Approximate Search: Both exact and approximate nearest neighbor search are used. However, it's particularly strong in scenarios where exact results are desired.
Memory Efficiency: Due to product quantization, IVFPQ is very memory efficient.
HNSW Index is better for:
Approximate Search: HNSW is designed for efficient approximate nearest neighbor calculations. If your goal is to find a relatively good solution quickly, even if it's not the exact nearest neighbor, choose HNSW.
Simplicity: HNSW is relatively simpler to implement and configure compared to IVFPQ. There are fewer steps in constructing the index since PQ is not involved.
Scalability: Handles large datasets easily and is adaptive to real-time and dynamic data.
Storage: HNSW does not require PQ, and therefore needs less storage space.

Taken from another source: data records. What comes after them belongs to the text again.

(** C9. Take two worlds that differ only in the process table: in the
    first no process holds the port, in the second one does and killing it
    succeeds.  In both the locate-and-terminate step reports success, the
    restart returns the same result, and after that step the restart logs
    the same events in both, beginning with the launch. *)
Theorem restart_same_without_process_or_after_kill
    (api_name : string) (config : service_config) (w1 w2 : World) (p : proc) :
  dict_get API_SERVICES api_name = Some config ->
  same_service_view w1 w2 ->
  first_proc_on_port (w_procs w1 (n_procs w1)) (port config) = None ->
  first_proc_on_port (w_procs w2 (n_procs w2)) (port config) = Some p ->
  w_kill w2 (pid p) = None ->
  w_wait w2 (pid p) = None ->
  fst (kill_api_on_port (port config) w1) = Ok true
  /\ fst (kill_api_on_port (port config) w2) = Ok true
  /\ fst (restart_specific_api api_name w1) = fst (restart_specific_api api_name w2)
  /\ exists (evs : list event) (cmd : list string) (flags : popen_flags),
       w_log (snd (restart_specific_api api_name w1))
       = evs ++ [EvPopen cmd flags] ++ [EvProcessIter] ++ w_log w1
       /\ w_log (snd (restart_specific_api api_name w2))
          = evs ++ [EvPopen cmd flags]
              ++ [EvSleep (NInt 2); EvWait (pid p) 5; EvKill (pid p); EvProcessIter]
              ++ w_log w2.
Proof.
  intros Hcfg Hv Hnone Hsome Hkill Hwait.
  pose proof Hv as (Hh & Hp & Ho & He & Hnh & Hnp).
  (* step 1 in the two worlds *)
  pose proof (kill_api_on_port_no_process _ _ Hnone) as Ek1.
  pose proof (kill_api_on_port_killed _ _ _ Hsome Hkill Hwait) as Ek2.
  rewrite Ek1, Ek2.
  split; [reflexivity |]. split; [reflexivity |].
  set (w1' := after_process_iter w1) in *.
  set (w2' := emit (EvSleep (NInt 2)) _) in *.
  assert (Hv' : same_service_view w1' w2').
  { unfold same_service_view. subst w1' w2'. cbn. repeat split; assumption. }
  (* the rest of the workflow *)
  set (rest := process <- start_specific_api api_name ;;
               match process with
               | None => ret false
               | Some _ => success <- verify_api_health api_name ;; ret success
               end).
  assert (Hrest : view_determined rest).
  { subst rest. apply view_bind; [apply view_start_specific_api |].
    intros [h|]; [| apply view_ret].
    apply view_bind; [apply view_verify_api_health | intros b; apply view_ret]. }
  assert (Hr1 : restart_specific_api api_name w1 = rest w1').
  { unfold restart_specific_api. rewrite Hcfg. unfold bind at 1.
    rewrite Ek1. reflexivity. }
  assert (Hr2 : restart_specific_api api_name w2 = rest w2').
  { unfold restart_specific_api. rewrite Hcfg. unfold bind at 1.
    rewrite Ek2. reflexivity. }
  rewrite Hr1, Hr2.
  destruct (Hrest w1' w2' Hv') as (Hres & _ & _).
  split; [exact Hres |].
  (* the launch is the first thing logged *)
  destruct (start_specific_api_log api_name config w1' Hcfg) as (cmd & flags & Hlog1).
  assert (Htail : view_determined
                    (fun w => match fst (start_specific_api api_name w1') with
                              | Ok (Some _) =>
                                  (success <- verify_api_health api_name ;; ret success) w
                              | Ok None => ret false w
                              | Raise e => (Raise e, w)
                              end)).
  { destruct (fst (start_specific_api api_name w1')) as [[h|]|e].
    - apply view_bind; [apply view_verify_api_health | intros b; apply view_ret].
    - apply view_ret.
    - intros wa wb Hab. cbn. split; [reflexivity |]. split; [exact Hab |].
      exists []. split; reflexivity. }
  destruct (view_start_specific_api api_name w1' w2' Hv')
    as (Hsres & Hsv & sevs & Hsl1 & Hsl2).
  destruct (Htail _ _ Hsv) as (_ & _ & evs & Hl1 & Hl2).
  assert (Hsevs : sevs = [EvPopen cmd flags]).
  { rewrite Hlog1 in Hsl1. apply (app_inv_tail (w_log w1')).
    rewrite <- Hsl1. reflexivity. }
  subst sevs.
  exists evs, cmd, flags.
  assert (Hunf : forall w, rest w
            = match fst (start_specific_api api_name w) with
              | Ok (Some _) =>
                  (success <- verify_api_health api_name ;; ret success)
                    (snd (start_specific_api api_name w))
              | Ok None => ret false (snd (start_specific_api api_name w))
              | Raise e => (Raise e, snd (start_specific_api api_name w))
              end).
  { intros w. subst rest. unfold bind at 1.
    destruct (start_specific_api api_name w) as [[[h|]|e] ws]; reflexivity. }
  rewrite (Hunf w1'), (Hunf w2'), <- Hsres.
  cbn beta in Hl1, Hl2. rewrite Hl1, Hl2, Hsl1, Hsl2.
  split; reflexivity.
Qed.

Speed (over accuracy): If you can accept approximate results, the speed benefits of HNSW may be worth it.
Final Considerations
The benefits of each of the three index types described here can be summarized in the following table:
It’s important to remember that most vector databases do vector indexing for you through simple commands; however, this article covered some important considerations and inner workings of how those indices are created as well as the specific tradeoffs to help you better decide how to use them.